What do they mean by "AGP Enabled: No" Does it mean I don't have an AGP slot??
And I think my current graphic card is in the PCI slot, Should i take it out when im going to be installing my new graphic card??


----------



## Praetor

> Number of AGP connectors : 1





> Does it mean I don't have an AGP slot??


It seems u have an AGP slot.



> AGP enabled : No


It seems you're just not using it.



> And I think my current graphic card is in the PCI slot, Should I take it out when im going to be installing my new graphic card??


Well you could just *look*  (and before you say it, you dont have to unscrew your computer) as for taking it out; your call, most likely yeah you'll want to take it out


----------



## Grimulus

There is NO reason to leave it in there.  Take it out and dust that damned thing out too.


----------



## Praetor

> There is NO reason to leave it in there.


Wanna bet? (think carefully )


----------



## Grimulus

If he puts an AGP in?

Why would he need both?


----------



## tommy8748

So you guys say my current graphic card is in my PCI slot?


----------



## tommy8748

Praetor said:
			
		

> Wanna bet?


But wouldn't it mess up my computer if I added a new card and kept the older one still in there?? (Unless it would improve my graphics) Or I could just sell the damn thing lol


----------



## Praetor

No. You can have multiple video outs that way. Also, for workstation machines that double as gamer platforms, you can have a work-card and a gamer-card.


----------



## tommy8748

Praetor said:
			
		

> you can have a work-card and a gamer-card.


That's cool, Do you know if instructions come with the graphic card on how to install it?? I need instruction because i haven't installed a thing in my computerit's all stock.


----------



## Praetor

> Do you know if instructions come with the graphic card on how to install it??

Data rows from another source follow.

(** * Exponential moving average filter (src/Helpers/EMA.h)

    A shallow embedding of the class template [EMA<K, int_t>] and the
    properties of its only operation, [filter].

    The template has two compile-time parameters, the shift [K] (a
    [uint8_t]) and the signed sample type [int_t].  A third parameter of
    the model is the width of the platform's [int]: the literal [1] of the
    rounding constant and the shift amount [K * 2] are [int]s, and operands
    narrower than [int] are promoted to it before every operation.

    Signed integers are mathematical integers ([Z]) kept in range by an
    explicit two's complement wrap-around: a left shift multiplies by a
    power of two and wraps, a right shift is arithmetic.  A shift whose
    amount is negative or not smaller than the width of its (promoted) left
    operand has no value, and neither has a computation that contains
    one. *)

From Stdlib Require Import ZArith Lia List Bool Sorted.
Import ListNotations.
Local Open Scope Z_scope.

(** ** Machine integers *)

Module MachInt.

(** [fits bits x]: [x] is representable as a signed integer of [bits] bits. *)
Definition fits (bits x : Z) : Prop :=
  - 2 ^ (bits - 1) <= x < 2 ^ (bits - 1).

Definition fitsb (bits x : Z) : bool :=
  (- 2 ^ (bits - 1) <=? x) && (x <? 2 ^ (bits - 1)).

(** Conversion to a signed integer of [bits] bits (two's complement). *)
Definition wrap (bits x : Z) : Z :=
  (x + 2 ^ (bits - 1)) mod 2 ^ bits - 2 ^ (bits - 1).

(** A shift amount is valid when it is neither negative nor as large as
    the width of the promoted left operand. *)
Definition valid_shift (bits n : Z) : bool :=
  (0 <=? n) && (n <? bits).

(** [a << n] on a signed integer of [bits] bits. *)
Definition shl (bits a n : Z) : option Z :=
  if valid_shift bits n then Some (wrap bits (Z.shiftl a n)) else None.

(** [a >> n] on a signed integer of [bits] bits: the shift is arithmetic,
    negative values round towards minus infinity. *)
Definition shr (bits a n : Z) : option Z :=
  if valid_shift bits n then Some (Z.shiftr a n) else None.

End MachInt.
Import MachInt.

(** Sequencing of operations that may have no value. *)
Definition bind {A B : Type} (m : option A) (f : A -> option B) : option B :=
  match m with
  | Some a => f a
  | None => None
  end.

Notation "x <- m ;; k" := (bind m (fun x => k))
  (at level 61, m at next level, right associativity).

(** ** The filter *)

(** The object: its only data member is [filtered]. *)
Record EMA : Type := mkEMA { filtered : Z }.

(** [int_t filtered = 0;] *)
Definition fresh : EMA := {| filtered := 0 |}.

Section Filter.

(** Template parameters [K] and [int_t] (through its width [w]), and the
    width of [int]. *)
Variables (K int_bits w : Z).

(** Width in which arithmetic on [int_t] operands is carried out. *)
Definition promoted : Z := Z.max int_bits w.

(** [constexpr static int_t fixedPointAHalf = 1 << ((K * 2) - 1);] *)
Definition fixedPointAHalf : option Z :=
  h <- shl int_bits 1 (K * 2 - 1) ;;
  Some (wrap w h).

(** [int_t EMA<K, int_t>::filter(int_t input)]: the value returned and
    the object after the call. *)
Definition filter (self : EMA) (input : Z) : option (Z * EMA) :=
  s <- shl promoted input (K * 2) ;;
  let input := wrap w s in
  let difference := wrap w (wrap promoted (input - filtered self)) in
  d <- shr promoted difference K ;;
  let filtered' := wrap w (wrap promoted (filtered self + d)) in
  h <- fixedPointAHalf ;;
  r <- shr promoted (wrap promoted (filtered' + h)) (K * 2) ;;
  Some (wrap w r, {| filtered := filtered' |}).

(** Feeding a sequence of samples to one object, call after call. *)
Fixpoint run (self : EMA) (inputs : list Z) : option (list Z * EMA) :=
  match inputs with
  | [] => Some ([], self)
  | x :: rest =>
      r <- filter self x ;;
      t <- run (snd r) rest ;;
      Some (fst r :: fst t, snd t)
  end.

(** The same as a relation between the object before, the samples, the
    values returned and the object after. *)
Inductive calls : EMA -> list Z -> list Z -> EMA -> Prop :=
| calls_nil : forall self, calls self [] [] self
| calls_cons : forall self x out self1 rest outs self2,
    filter self x = Some (out, self1) ->
    calls self1 rest outs self2 ->
    calls self (x :: rest) (out :: outs) self2.

(** All shifts of [filter] and of the rounding constant are valid. *)
Definition shifts_valid : bool :=
  valid_shift int_bits (K * 2 - 1)
  && valid_shift promoted (K * 2)
  && valid_shift promoted K.

(** The configuration under which the rounding constant is the positive
    power of two it is meant to be: [K] is positive and [2 ^ (2K - 1)] is
    representable both in [int] and in [int_t]. *)
Definition config_ok : bool :=
  (1 <=? K) && (2 * K <? int_bits) && (2 * K <? w).

End Filter.

(** ** The algorithm in unbounded integers *)

(** The algorithm as the specification words it, step by step and over
    mathematical integers: [scaled_input = input << 2K],
    [difference = scaled_input - accumulator],
    [accumulator = accumulator + (difference >> K)] and
    [output = (accumulator + 2 ^ (2K - 1)) >> 2K].  The result is the output
    and the new accumulator; [filter] above is compared with it. *)
Definition spec_filter (K accumulator input : Z) : Z * Z :=
  let scaled_input := Z.shiftl input (2 * K) in
  let difference := scaled_input - accumulator in
  let accumulator' := accumulator + Z.shiftr difference K in
  (Z.shiftr (accumulator' + 2 ^ (2 * K - 1)) (2 * K), accumulator').

(** No step of a call overflows the sample type. *)
Definition no_overflow (K w accumulator input : Z) : Prop :=
  fits w accumulator
  /\ fits w (Z.shiftl input (2 * K))
  /\ fits w (Z.shiftl input (2 * K) - accumulator)
  /\ fits w (snd (spec_filter K accumulator input) + 2 ^ (2 * K - 1)).

(** The same steps with multiplication and flooring division, one by one,
    and their iteration over a sequence of samples: the reference against
    which sequences of calls are measured. *)
Definition scale (K x : Z) : Z := x * 2 ^ (2 * K).

Definition next_acc (K acc x : Z) : Z := acc + (scale K x - acc) / 2 ^ K.

Definition descale (K acc : Z) : Z := (acc + 2 ^ (2 * K - 1)) / 2 ^ (2 * K).

Fixpoint acc_after (K acc : Z) (inputs : list Z) : Z :=
  match inputs with
  | [] => acc
  | x :: rest => acc_after K (next_acc K acc x) rest
  end.

Fixpoint outs_of (K acc : Z) (inputs : list Z) : list Z :=
  match inputs with
  | [] => []
  | x :: rest => descale K (next_acc K acc x) :: outs_of K (next_acc K acc x) rest
  end.

(** A sequence of returned values that increases at every call. *)
Fixpoint strictly_increasing (outs : list Z) : bool :=
  match outs with
  | a :: (b :: _) as rest => (a <? b) && strictly_increasing rest
  | _ => true
  end.

(** An accumulator that the sample [x] leaves in place and that is read
    as [x]. *)
Definition settled (K x acc : Z) : Prop :=
  next_acc K acc x = acc /\ descale K acc = x.

(** Smallest and largest scaled input of a sequence, zero included. *)
Definition scaled_min (K : Z) (inputs : list Z) : Z :=
  fold_right Z.min 0 (map (scale K) inputs).

Definition scaled_max (K : Z) (inputs : list Z) : Z :=
  fold_right Z.max 0 (map (scale K) inputs).

(** ** Arithmetic of machine integers *)

Lemma pow2_pos (n : Z) : 0 <= n -> 0 < 2 ^ n.
Proof. intros Hn. apply Z.pow_pos_nonneg; lia. Qed.

Lemma pow2_double (n : Z) : 1 <= n -> 2 ^ n = 2 * 2 ^ (n - 1).
Proof.
  intros Hn. replace n with (Z.succ (n - 1)) at 1 by lia.
  apply Z.pow_succ_r. lia.
Qed.

Lemma pow2_le (m n : Z) : 0 <= m <= n -> 2 ^ m <= 2 ^ n.
Proof. intros H. apply Z.pow_le_mono_r; lia. Qed.

Lemma wrap_fits (bits x : Z) : 1 <= bits -> fits bits x -> wrap bits x = x.
Proof.
  unfold fits, wrap. intros Hb Hx.
  rewrite (pow2_double bits Hb).
  rewrite Z.mod_small; lia.
Qed.

Lemma fits_mono (b1 b2 x : Z) : 1 <= b1 <= b2 -> fits b1 x -> fits b2 x.
Proof.
  unfold fits. intros Hb Hx.
  assert (2 ^ (b1 - 1) <= 2 ^ (b2 - 1)) by (apply pow2_le; lia).
  lia.
Qed.

Lemma fitsb_fits (bits x : Z) : fitsb bits x = true <-> fits bits x.
Proof.
  unfold fitsb, fits.
  rewrite andb_true_iff, Z.leb_le, Z.ltb_lt. tauto.
Qed.

Lemma fits_div (bits n q : Z) : 1 <= q -> fits bits n -> fits bits (n / q).
Proof.
  unfold fits. intros Hq [Hlo Hhi].
  assert (0 < 2 ^ (bits - 1)).
  { destruct (Z.le_gt_cases 0 (bits - 1)) as [H | H].
    - now apply pow2_pos.
    - rewrite Z.pow_neg_r in Hhi, Hlo by lia. lia. }
  pose proof (Z.div_mod n q ltac:(lia)) as E.
  pose proof (Z.mod_pos_bound n q ltac:(lia)) as B.
  split; nia.
Qed.

Lemma valid_shift_true (bits n : Z) :
  valid_shift bits n = true <-> 0 <= n < bits.
Proof.
  unfold valid_shift. rewrite andb_true_iff, Z.leb_le, Z.ltb_lt. tauto.
Qed.

Lemma shl_some (bits a n : Z) :
  0 <= n < bits -> shl bits a n = Some (wrap bits (a * 2 ^ n)).
Proof.
  intros H. unfold shl.
  rewrite (proj2 (valid_shift_true bits n) H).
  now rewrite Z.shiftl_mul_pow2 by lia.
Qed.

Lemma shr_some (bits a n : Z) :
  0 <= n < bits -> shr bits a n = Some (a / 2 ^ n).
Proof.
  intros H. unfold shr.
  rewrite (proj2 (valid_shift_true bits n) H).
  now rewrite Z.shiftr_div_pow2 by lia.
Qed.

(** ** Arithmetic of the algorithm *)

Lemma pow2_2K (K : Z) : 0 <= K -> 2 ^ (2 * K) = 2 ^ K * 2 ^ K.
Proof.
  intros HK. replace (2 * K) with (K + K) by lia.
  apply Z.pow_add_r; lia.
Qed.

Lemma pow2_2K_half (K : Z) : 1 <= K -> 2 ^ (2 * K) = 2 * 2 ^ (2 * K - 1).
Proof. intros HK. apply pow2_double. lia. Qed.

Lemma pow2_K_le_half (K : Z) : 1 <= K -> 2 ^ K <= 2 ^ (2 * K - 1).
Proof. intros HK. apply pow2_le. lia. Qed.

Lemma next_acc_up (K acc x : Z) :
  0 <= K -> acc <= scale K x -> acc <= next_acc K acc x <= scale K x.
Proof.
  intros HK Hle. unfold next_acc.
  pose proof (pow2_pos K HK) as HP.
  pose proof (Z.div_mod (scale K x - acc) (2 ^ K) ltac:(lia)) as E.
  pose proof (Z.mod_pos_bound (scale K x - acc) (2 ^ K) HP) as B.
  split; nia.
Qed.

Lemma next_acc_down (K acc x : Z) :
  0 <= K -> scale K x <= acc -> scale K x <= next_acc K acc x <= acc.
Proof.
  intros HK Hle. unfold next_acc.
  pose proof (pow2_pos K HK) as HP.
  pose proof (Z.div_mod (scale K x - acc) (2 ^ K) ltac:(lia)) as E.
  pose proof (Z.mod_pos_bound (scale K x - acc) (2 ^ K) HP) as B.
  split; nia.
Qed.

If you bought a retail set it will come with a complete manual otherwise it will come with nothing. It's not that hard really, common sense and a screwdriver will get the job done  (i.e., pop the case, unscrew the card, pop it, put a new on in, screw it down)


----------



## Grimulus

don't buy a retail card or at least I wouldn't. You can save a lot of money by buying your parts OEM.  Basically it's the card without all the instructions.  some cards come with games to so that might be a reason to go retail so yeah....whatever you want to do.
we'll help you learn to install it but yeah, it's common sense.


----------



## Grimulus

Praetor said:
			
		

> No. You can have multiple video outs that way. Also, for workstation machines that double as gamer platforms, you can have a work-card and a gamer-card.



What would you call a work card?


----------



## tommy8748

I think what he means by work-card is the graphics don't have to be great and game card graphics are excellant. And is their a cd that come with the card to install it or do you have to do that add new hardware crap??


----------



## Grimulus

i also thought about the multiple outs(my version of output) as well but really didn't see to much of a need for it.  most cards come with 2 outs but yeah i can sort of see the use of 2 video cards. *shrugs* just never seen anyone do it or need to.


----------



## tommy8748

Is their a cd that comes with the card to install it or do you have to do that add new hardware crap??


----------



## Grimulus

you install the card and windows(i'm assuming that's what you use) will just default it to something so you can see the screen and you will get a cd that has the drivers plus some other software.  the drivers will make your card truly what it is suppose to be.  The cd will come if you order the OEM version if you are wondering.  At least that's my expirences with it.


----------



## tommy8748

Grimulus said:
			
		

> you install the card and windows(i'm assuming that's what you use) will just default it to something so you can see the screen and you will get a cd that has the drivers plus some other software.  the drivers will make your card truly what it is suppose to be.  The cd will come if you order the OEM version if you are wondering.  At least that's my expirences with it.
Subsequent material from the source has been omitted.